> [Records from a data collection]
(** * Canvas Elements Generator: the asset-generation pipeline

    A shallow embedding of [services/geminiService.ts] (the retry wrapper,
    the variation expander and the white-background filter) and of
    [handleGenerate] in the application component (the batch orchestrator),
    followed by the properties the specification states about them.  The
    rest of the code is embedded after that: the prompt templates and the
    asset fetcher of the service module, the two HTTP endpoints with their
    client, and the daily allowance of the form; their properties come
    last.

    Asynchronous code is modelled in direct style: a promise is the
    [outcome] it settles to, and everything the code observes from the
    outside world (the remote service, [Math.random], [Date.now], the image
    decoder) is an oracle passed as a section variable.  Side effects that
    the properties talk about (invocations, sleeps, React state updates) are
    recorded in an event trace returned next to the result. *)

From Stdlib Require Import ZArith QArith Qround Lqa Floats String Ascii List Bool Lia.
From stdpp Require Import base option list strings gmap.
Import ListNotations.

Local Open Scope string_scope.
Local Open Scope nat_scope.
Local Open Scope list_scope.

(** ** JavaScript values the code inspects *)

Module Js.

(** A thrown value.  The code only ever reads [message] and [status],
    both through optional chaining, so either may be missing. *)
Record Error := mkError {
  message : option string;
  status : option string
}.

Definition Error_of (msg : string) : Error :=
  {| message := Some msg; status := None |}.

(** What an awaited promise gives: a value, or a thrown error. *)
Inductive outcome (T : Type) : Type :=
| Fulfilled (v : T)
| Rejected (error : Error).
Arguments Fulfilled {T} v.
Arguments Rejected {T} error.

(** [s.includes(sub)] *)
Definition includes (s sub : string) : bool :=
  match String.index 0 sub s with
  | Some _ => true
  | None => false
  end.

(** [error?.message?.includes(sub)], [undefined] read as false. *)
Definition message_includes (error : Error) (sub : string) : bool :=
  match message error with
  | Some m => includes m sub
  | None => false
  end.

(** [error?.status === s] *)
Definition status_is (error : Error) (s : string) : bool :=
  match status error with
  | Some st => String.eqb st s
  | None => false
  end.

(** [x || dflt] on an optional string: [undefined] and the empty string
    are falsy. *)
Definition or_default (x : option string) (dflt : string) : string :=
  match x with
  | Some EmptyString | None => dflt
  | Some s => s
  end.

(** A value as [JSON.parse] gives it. *)
#[warnings="-register-all"]
Inductive json :=
| JNull
| JBool (b : bool)
| JNumber (x : float)
| JString (s : string)
| JArray (items : list json)
| JObject (fields : list (string * json)).

(** The prompts of a value that is an array of strings, which is what
    the service declares to return ([string[]]) and what the component
    takes it to be. *)
Fixpoint strings_of (items : list json) : option (list string) :=
  match items with
  | [] => Some []
  | JString s :: items' =>
      match strings_of items' with
      | Some l => Some (s :: l)
      | None => None
      end
  | _ :: _ => None
  end.

Definition string_array (v : json) : option (list string) :=
  match v with
  | JArray items => strings_of items
  | _ => None
  end.

End Js.
Import Js.

(** ** [types.ts] *)

Inductive AssetType :=
| STICKER | PNG_ELEMENT | GRAPHIC | SHAPE_3D | MOCKUP | PHOTO | STAMP | GIF.

Definition AssetType_eqb (a b : AssetType) : bool :=
  match a, b with
  | STICKER, STICKER | PNG_ELEMENT, PNG_ELEMENT | GRAPHIC, GRAPHIC
  | SHAPE_3D, SHAPE_3D | MOCKUP, MOCKUP | PHOTO, PHOTO | STAMP, STAMP
  | GIF, GIF => true
  | _, _ => false
  end.

Record GeneratedAsset := mkAsset {
  id : string;
  url : string;
  type : AssetType;
  prompt : string;
  timestamp : Z;
  isVideo : bool
}.

(** ** [withRetry] *)

(** The two classifications [withRetry] computes in its [catch]. *)
Definition isRateLimit (error : Error) : bool :=
  message_includes error "429" || status_is error "RESOURCE_EXHAUSTED".

Definition isServerError (error : Error) : bool :=
  message_includes error "500" || message_includes error "Rpc failed".

(** What [withRetry] does besides returning: it calls [fn] and it sleeps. *)
Inductive retry_event :=
| Invoke (k : nat)
| Sleep (ms : Q).

Section WithRetry.
Context {T : Type}.

(** [fn k] is what the [k]-th call of the wrapped operation settles to
    (calls are numbered from 0); [random k] is the [k]-th number drawn from
    [Math.random]. *)
Variable fn : nat -> outcome T.
Variable random : nat -> Q.
Variable maxRetries : nat.

(** The [for] loop from iteration [i] on, with [fuel] iterations left
    ([fuel = maxRetries - i]).  When the loop runs out, the statement after
    it makes the final attempt. *)
Fixpoint withRetry_from (fuel i : nat) (delay : Q)
  : outcome T * list retry_event :=
  match fuel with
  | O => (fn i, [Invoke i])
  | S fuel' =>
      match fn i with
      | Fulfilled v => (Fulfilled v, [Invoke i])
      | Rejected error =>
          if (isRateLimit error || isServerError error)
             && (i <? maxRetries - 1)
          then
            let '(r, tr) :=
              withRetry_from fuel' (S i) (delay * 2 + random i * 1000)%Q in
            (r, Invoke i :: Sleep delay :: tr)
          else (Rejected error, [Invoke i])
      end
  end.

Definition withRetry (initialDelay : Q) : outcome T * list retry_event :=
  withRetry_from maxRetries 0 initialDelay.

(** The delay slept after the [k]-th failed call. *)
Fixpoint delay_after (initialDelay : Q) (k : nat) : Q :=
  match k with
  | O => initialDelay
  | S k' => (delay_after initialDelay k' * 2 + random k' * 1000)%Q
  end.

(** The calls made, in order. *)
Definition invocations (tr : list retry_event) : list nat :=
  omap (fun e => match e with Invoke k => Some k | Sleep _ => None end) tr.

End WithRetry.

Definition defaultMaxRetries : nat := 5.
Definition defaultInitialDelay : Q := 4000.

(** ** [generatePromptVariations] *)

Section VariationExpander.

(** [JSON.parse] on the text of the response: the value parsed, or [None]
    for the syntax error it throws.  The request carries a response
    schema (an array of strings), but nothing in the code checks the
    answer against it, so the value may be any JSON value. *)
Variable JSON_parse : string -> option json.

> [What this task involves]
Please write out every record shown above exactly as it reads.

> [Output of the task]
(** * Canvas Elements Generator: the asset-generation pipeline

    A shallow embedding of [services/geminiService.ts] (the retry wrapper,
    the variation expander and the white-background filter) and of
    [handleGenerate] in the application component (the batch orchestrator),
    followed by the properties the specification states about them.  The
    rest of the code is embedded after that: the prompt templates and the
    asset fetcher of the service module, the two HTTP endpoints with their
    client, and the daily allowance of the form; their properties come
    last.

    Asynchronous code is modelled in direct style: a promise is the
    [outcome] it settles to, and everything the code observes from the
    outside world (the remote service, [Math.random], [Date.now], the image
    decoder) is an oracle passed as a section variable.  Side effects that
    the properties talk about (invocations, sleeps, React state updates) are
    recorded in an event trace returned next to the result. *)

From Stdlib Require Import ZArith QArith Qround Lqa Floats String Ascii List Bool Lia.
From stdpp Require Import base option list strings gmap.
Import ListNotations.

Local Open Scope string_scope.
Local Open Scope nat_scope.
Local Open Scope list_scope.

(** ** JavaScript values the code inspects *)

Module Js.

(** A thrown value.  The code only ever reads [message] and [status],
    both through optional chaining, so either may be missing. *)
Record Error := mkError {
  message : option string;
  status : option string
}.

Definition Error_of (msg : string) : Error :=
  {| message := Some msg; status := None |}.

(** What an awaited promise gives: a value, or a thrown error. *)
Inductive outcome (T : Type) : Type :=
| Fulfilled (v : T)
| Rejected (error : Error).
Arguments Fulfilled {T} v.
Arguments Rejected {T} error.

(** [s.includes(sub)] *)
Definition includes (s sub : string) : bool :=
  match String.index 0 sub s with
  | Some _ => true
  | None => false
  end.

(** [error?.message?.includes(sub)], [undefined] read as false. *)
Definition message_includes (error : Error) (sub : string) : bool :=
  match message error with
  | Some m => includes m sub
  | None => false
  end.

(** [error?.status === s] *)
Definition status_is (error : Error) (s : string) : bool :=
  match status error with
  | Some st => String.eqb st s
  | None => false
  end.

(** [x || dflt] on an optional string: [undefined] and the empty string
    are falsy. *)
Definition or_default (x : option string) (dflt : string) : string :=
  match x with
  | Some EmptyString | None => dflt
  | Some s => s
  end.

(** A value as [JSON.parse] gives it. *)
#[warnings="-register-all"]
Inductive json :=
| JNull
| JBool (b : bool)
| JNumber (x : float)
| JString (s : string)
| JArray (items : list json)
| JObject (fields : list (string * json)).

(** The prompts of a value that is an array of strings, which is what
    the service declares to return ([string[]]) and what the component
    takes it to be. *)
Fixpoint strings_of (items : list json) : option (list string) :=
  match items with
  | [] => Some []
  | JString s :: items' =>
      match strings_of items' with
      | Some l => Some (s :: l)
      | None => None
      end
  | _ :: _ => None
  end.

Definition string_array (v : json) : option (list string) :=
  match v with
  | JArray items => strings_of items
  | _ => None
  end.

End Js.
Import Js.

(** ** [types.ts] *)

Inductive AssetType :=
| STICKER | PNG_ELEMENT | GRAPHIC | SHAPE_3D | MOCKUP | PHOTO | STAMP | GIF.

Definition AssetType_eqb (a b : AssetType) : bool :=
  match a, b with
  | STICKER, STICKER | PNG_ELEMENT, PNG_ELEMENT | GRAPHIC, GRAPHIC
  | SHAPE_3D, SHAPE_3D | MOCKUP, MOCKUP | PHOTO, PHOTO | STAMP, STAMP
  | GIF, GIF => true
  | _, _ => false
  end.

Record GeneratedAsset := mkAsset {
  id : string;
  url : string;
  type : AssetType;
  prompt : string;
  timestamp : Z;
  isVideo : bool
}.

(** ** [withRetry] *)

(** The two classifications [withRetry] computes in its [catch]. *)
Definition isRateLimit (error : Error) : bool :=
  message_includes error "429" || status_is error "RESOURCE_EXHAUSTED".

Definition isServerError (error : Error) : bool :=
  message_includes error "500" || message_includes error "Rpc failed".

(** What [withRetry] does besides returning: it calls [fn] and it sleeps. *)
Inductive retry_event :=
| Invoke (k : nat)
| Sleep (ms : Q).

Section WithRetry.
Context {T : Type}.

(** [fn k] is what the [k]-th call of the wrapped operation settles to
    (calls are numbered from 0); [random k] is the [k]-th number drawn from
    [Math.random]. *)
Variable fn : nat -> outcome T.
Variable random : nat -> Q.
Variable maxRetries : nat.

(** The [for] loop from iteration [i] on, with [fuel] iterations left
    ([fuel = maxRetries - i]).  When the loop runs out, the statement after
    it makes the final attempt. *)
Fixpoint withRetry_from (fuel i : nat) (delay : Q)
  : outcome T * list retry_event :=
  match fuel with
  | O => (fn i, [Invoke i])
  | S fuel' =>
      match fn i with
      | Fulfilled v => (Fulfilled v, [Invoke i])
      | Rejected error =>
          if (isRateLimit error || isServerError error)
             && (i <? maxRetries - 1)
          then
            let '(r, tr) :=
              withRetry_from fuel' (S i) (delay * 2 + random i * 1000)%Q in
            (r, Invoke i :: Sleep delay :: tr)
          else (Rejected error, [Invoke i])
      end
  end.

Definition withRetry (initialDelay : Q) : outcome T * list retry_event :=
  withRetry_from maxRetries 0 initialDelay.

(** The delay slept after the [k]-th failed call. *)
Fixpoint delay_after (initialDelay : Q) (k : nat) : Q :=
  match k with
  | O => initialDelay
  | S k' => (delay_after initialDelay k' * 2 + random k' * 1000)%Q
  end.

(** The calls made, in order. *)
Definition invocations (tr : list retry_event) : list nat :=
  omap (fun e => match e with Invoke k => Some k | Sleep _ => None end) tr.

End WithRetry.

Definition defaultMaxRetries : nat := 5.
Definition defaultInitialDelay : Q := 4000.

(** ** [generatePromptVariations] *)

Section VariationExpander.

(** [JSON.parse] on the text of the response: the value parsed, or [None]
    for the syntax error it throws.  The request carries a response
    schema (an array of strings), but nothing in the code checks the
    answer against it, so the value may be any JSON value. *)
Variable JSON_parse : string -> option json.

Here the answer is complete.